Problem details:
The records beneath should be restated word for word.

[Stored data]

* * * *

(** [parse_duration_iso8601(duration)]; [None] stands for [duration or ""]
    with a falsy [duration]. *)
Definition parse_duration_iso8601 (duration : option string) : res Z :=
  let s := match duration with Some d => d | None => "" end in
  match duration_matches (utf8_decode (list_ascii_of_string s)) with
  | [] => Ok 0
  | (gh, gm, gs) :: _ =>
      let* h := group_value gh in
      let* m := group_value gm in
      let* sec := group_value gs in
      Ok (h * 3600 + m * 60 + sec)
  end.

(* ------------------------------------------------------------------ *)
(** ** HTTP and try_request *)

(** The JSON of a search page: for each item, [item["id"]["videoId"]] when
    the id has a [videoId] key, and [nextPageToken] ([None] when absent
    or null). *)
Record search_page := mkpage {
  items : list (option string);
  nextPageToken : option string
}.

Inductive body :=
| BJson (p : search_page)
| BText (s : string).   (* a body that does not decode as JSON *)

Record response := mkresp {
  status_code : Z;
  reason : string;
  content : body
}.

(** A request: the url and the [params] dict, in insertion order. *)
Record request := mkreq { req_url : string; req_params : list (string * pyval) }.

(** What [requests.get] does: a response, or a [RequestException]
    (connection error, timeout, ...) with its message. *)
Inductive outcome :=
| Got (r : response)
| RequestException (msg : string).

(** [p[k] = v] on a dict: an existing key keeps its place. *)
Fixpoint dict_set (d : list (string * pyval)) (k : string) (v : pyval)
  : list (string * pyval) :=
  match d with
  | [] => [(k, v)]
  | (k', v') :: d' => if String.eqb k k' then (k, v) :: d' else (k', v') :: dict_set d' k v
  end.

Fixpoint dict_get (d : list (string * pyval)) (k : string) : option pyval :=
  match d with
  | [] => None
  | (k', v) :: d' => if String.eqb k k' then Some v else dict_get d' k
  end.

(** The response built in the [except requests.exceptions.RequestException]
    branch. *)
Definition exception_response (msg : string) : response :=
  mkresp 500 "Request Exception" (BText msg).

* * * *

Result of the task:
(** [parse_duration_iso8601(duration)]; [None] stands for [duration or ""]
    with a falsy [duration]. *)
Definition parse_duration_iso8601 (duration : option string) : res Z :=
  let s := match duration with Some d => d | None => "" end in
  match duration_matches (utf8_decode (list_ascii_of_string s)) with
  | [] => Ok 0
  | (gh, gm, gs) :: _ =>
      let* h := group_value gh in
      let* m := group_value gm in
      let* sec := group_value gs in
      Ok (h * 3600 + m * 60 + sec)
  end.

(* ------------------------------------------------------------------ *)
(** ** HTTP and try_request *)

(** The JSON of a search page: for each item, [item["id"]["videoId"]] when
    the id has a [videoId] key, and [nextPageToken] ([None] when absent
    or null). *)
Record search_page := mkpage {
  items : list (option string);
  nextPageToken : option string
}.

Inductive body :=
| BJson (p : search_page)
| BText (s : string).   (* a body that does not decode as JSON *)

Record response := mkresp {
  status_code : Z;
  reason : string;
  content : body
}.

(** A request: the url and the [params] dict, in insertion order. *)
Record request := mkreq { req_url : string; req_params : list (string * pyval) }.

(** What [requests.get] does: a response, or a [RequestException]
    (connection error, timeout, ...) with its message. *)
Inductive outcome :=
| Got (r : response)
| RequestException (msg : string).

(** [p[k] = v] on a dict: an existing key keeps its place. *)
Fixpoint dict_set (d : list (string * pyval)) (k : string) (v : pyval)
  : list (string * pyval) :=
  match d with
  | [] => [(k, v)]
  | (k', v') :: d' => if String.eqb k k' then (k, v) :: d' else (k', v') :: dict_set d' k v
  end.

Fixpoint dict_get (d : list (string * pyval)) (k : string) : option pyval :=
  match d with
  | [] => None
  | (k', v) :: d' => if String.eqb k k' then Some v else dict_get d' k
  end.

(** The response built in the [except requests.exceptions.RequestException]
    branch. *)
Definition exception_response (msg : string) : response :=
  mkresp 500 "Request Exception" (BText msg).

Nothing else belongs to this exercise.